清歌搖搖頭,閉著眼睛,享受酒精帶來的暈眩感,她不想再解釋了,這一個禮拜,她很輕鬆,雖然還沒有正式離婚,可把那些話說出來,把憋在心裏的話說出來,她解脫了。
這時候,她的手機響了,一然起身拿給她,看到了屏幕上徐縉的名字,就沒把手機交給清歌,反而說:“又是徐縉,我來接,我跟他說清楚。”
“別胡鬧,給我。”清歌說著搶過了手機,接通了。
掛掉電話後,清歌拿起桌上一瓶還沒開過的香檳,兩人以為她要繼續喝,誰知清歌說:“你們幫我看孩子,我去見一下徐縉。”
一然怒道:“見他幹什麽?”
清歌已經在門前穿鞋子了,她像是有些醉的,笑著說:“人家搬新家,我還沒去祝賀過呢。”

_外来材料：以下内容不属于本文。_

(** ** Counting the entries of a map

    A map of the holders of some resource: how many satisfy [P] follows the
    holders as they come and go. *)

Section Count.
Context {K A : Type} `{Countable K} (P : A -> Prop) `{forall a, Decision (P a)}.

Definition count_if (m : gmap K A) : nat := size (filter (fun kv : K * A => P kv.2) m).

Lemma count_delete m k a :
  m !! k = Some a -> count_if m = (count_if (delete k m) + (if decide (P a) then 1 else 0))%nat.
Proof.
  unfold count_if. intros E. rewrite map_filter_delete. destruct (decide (P a)) as [Ha|Hn].
  - assert (Hl : filter (fun kv : K * A => P kv.2) m !! k = Some a) by (by apply map_lookup_filter_Some).
    assert (0 < size (filter (fun kv : K * A => P kv.2) m))%nat.
    { destruct (size _) eqn:Ez; [| lia]. apply map_size_empty_inv in Ez. by rewrite Ez in Hl. }
    rewrite map_size_delete_Some by (by eexists). lia.
  - rewrite delete_id; [lia |]. apply map_lookup_filter_None. right. intros x Hx. by simplify_eq.
Qed.

Lemma count_insert m k a :
  m !! k = None -> count_if (<[k := a]> m) = (count_if m + (if decide (P a) then 1 else 0))%nat.
Proof.
  intros Hn. rewrite (count_delete _ k a) by apply lookup_insert_eq. by rewrite delete_insert_id.
Qed.

Lemma count_pos m k a : m !! k = Some a -> P a -> (0 < count_if m)%nat.
Proof. intros Hk Ha. rewrite (count_delete _ _ _ Hk), decide_True by done. lia. Qed.

Lemma size_delete (m : gmap K A) k a : m !! k = Some a -> size m = S (size (delete k m)).
Proof.
  intros Hk. assert (0 < size m)%nat.
  { destruct (size m) eqn:Ez; [| lia]. apply map_size_empty_inv in Ez. by rewrite Ez in Hk. }
  rewrite map_size_delete_Some by (by eexists). lia.
Qed.
End Count.

(** ** Sums over a map

    A map of holders and what each of them holds of one shared budget. *)

Section Total.
Context {K A : Type} `{Countable K} (f : A -> Z).

Definition total (m : gmap K A) : Z := map_fold (fun _ a acc => f a + acc) 0 m.

Lemma total_delete m k a : m !! k = Some a -> total m = f a + total (delete k m).
Proof. intros Hk. unfold total. rewrite (map_fold_delete_L _ _ k a); [done | lia | done]. Qed.

Lemma total_insert m k a : total (<[k := a]> m) = f a + total (delete k m).
Proof. rewrite (total_delete _ k a) by apply lookup_insert_eq. by rewrite delete_insert_eq. Qed.

Lemma total_fresh m k a : m !! k = None -> total (<[k := a]> m) = f a + total m.
Proof. intros Hk. by rewrite total_insert, delete_id. Qed.

Lemma total_update m k a b : m !! k = Some a -> total (<[k := b]> m) = total m + (f b - f a).
Proof. intros Hk. rewrite total_insert, (total_delete _ _ _ Hk). lia. Qed.

Lemma total_nonneg m : (forall k a, m !! k = Some a -> 0 <= f a) -> 0 <= total m.
Proof.
  unfold total.
  apply (map_fold_weak_ind (fun z (m : gmap K A) => (forall k a, m !! k = Some a -> 0 <= f a) -> 0 <= z)); [done |].
  intros i x m' r Hi IH Hf. pose proof (Hf i x ltac:(apply lookup_insert_eq)).
  assert (0 <= r); [| lia]. apply IH. intros k a Hk. apply (Hf k). apply lookup_insert_Some. right.
  split; [| done]. by intros ->; rewrite Hk in Hi.
Qed.

Lemma total_ge m k a : (forall k a, m !! k = Some a -> 0 <= f a) -> m !! k = Some a -> f a <= total m.
Proof.
  intros Hf Hk. rewrite (total_delete _ _ _ Hk). assert (0 <= total (delete k m)); [| lia].
  apply total_nonneg. intros j b Hj. apply lookup_delete_Some in Hj as [_ Hj]. by eapply Hf.
Qed.

Lemma total_fmap m : total m = map_fold (fun _ z acc => z + acc) 0 (f <$> m).
Proof. unfold total. by rewrite map_fold_fmap. Qed.

Lemma total_ext m m' : (forall k, f <$> m !! k = f <$> m' !! k) -> total m = total m'.
Proof. intros Hm. rewrite !total_fmap. f_equal. apply map_eq. intros k. by rewrite !lookup_fmap. Qed.
End Total.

“清……”一然被可欣攔住了,她搖了搖頭,任由清歌出門。
韓可欣說:“這種事,隻有她自己能解決,如果她真的要和徐縉在一起,我們攔不住的,那個男人要是能給她幸福,不是挺好的。”
一然問:“那你剛才還勸她。”
可欣搖頭,慢悠悠喝了一口酒:“那是你我的心願,可日子還是要她自己來過的。”
樓下,清歌晃晃悠悠地走出來,這香檳後勁不小,先頭隻以為自己是微醺,站到地下了,才感覺到力道。夜裏的熱風很潮濕,讓人有些透不過氣。
沒等她走幾步,一輛出租車開進來,停在了自家這棟樓前。顧小天赫然從車上下來,他還沒看見清歌,然後司機一起幫忙,從後備箱裏拿下來兩隻三十寸的行李箱,他一抬頭,看到了站在路邊的妻子。

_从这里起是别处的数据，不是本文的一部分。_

Lemma walk_sound m : sound_value m /\ sound_array m /\ sound_object m.
Proof.
  induction m as [|m (HV & HA & HO)].
  - split_and!; [| by intros ?; intros | by intros ?; intros].
    intros ts s k t d1 d' Hs Ht Hc.
    apply next_token_value in Ht as
      [(r & -> & -> & ->)|[(r & -> & -> & ->)|[(r & v & -> & Hp & Hu & Hd)| ->]]]; try done.
    rewrite consume_scalar in Hc by done. injection Hc as <-. eauto.
  - split_and!; [by apply sound_value_step | by apply sound_array_step | by apply sound_object_step].
Qed.

(** *** The walk's fuel is enough *)

Lemma next_token_shrinks ts s k t d :
  next_token ts s k = TokOk t d -> (length (d_toks d) < length ts)%nat.
Proof.
  revert s k. induction ts as [|[[]| | |x|x|x| |] r IH]; intros s k H; cbn [next_token] in H;
    try done; simpl.
  1-4: destruct s, k; try done; injection H as <- <-; simpl; lia.
  1-2: destruct s; try done; apply IH in H; lia.
  1: destruct s; try (apply scalar_token_inv in H as [-> ->]); simplify_eq; simpl; lia.
  all: apply scalar_token_inv in H as [-> ->]; simpl; lia.
Qed.

Lemma dec_token_shrinks d t d' :
  dec_token d = TokOk t d' -> (length (d_toks d') < length (d_toks d))%nat.
Proof. apply next_token_shrinks. Qed.

Definition fuel_ok (need : nat) (d : decoder) (m : nat) (r : result decoder) : Prop :=
  (2 * length (d_toks d) + need <= m)%nat ->
  r <> Err err_fuel /\ forall d', r = Ok d' -> (length (d_toks d') <= length (d_toks d))%nat.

“你怎麽下來了?”顧小天有些驚訝,但又若無其事地問,司機上車走了,他身上背著一隻包,手裏拎著兩個旅行袋,再拖著兩隻三十寸的大箱子,呼啦呼啦笨重地走過來。
清歌木愣愣地看著他,手裏一鬆,那瓶昂貴的香檳摔在地上,酒灑了一地,氣泡呲呲地響著,顧小天把手裏的包往她懷裏一塞,說:“幫我拿一下。”之後奮力拖起兩隻大箱子,往家門走去。
家裏,一然在收拾酒杯碗筷,可欣在哄歡歡,忽然門外好大的動靜,門鈴也響了。兩人很奇怪,在貓眼裏看了眼,一然驚呆了,迅速開門,就看見顧小天在門口對她笑:“一然,幫我接一把。”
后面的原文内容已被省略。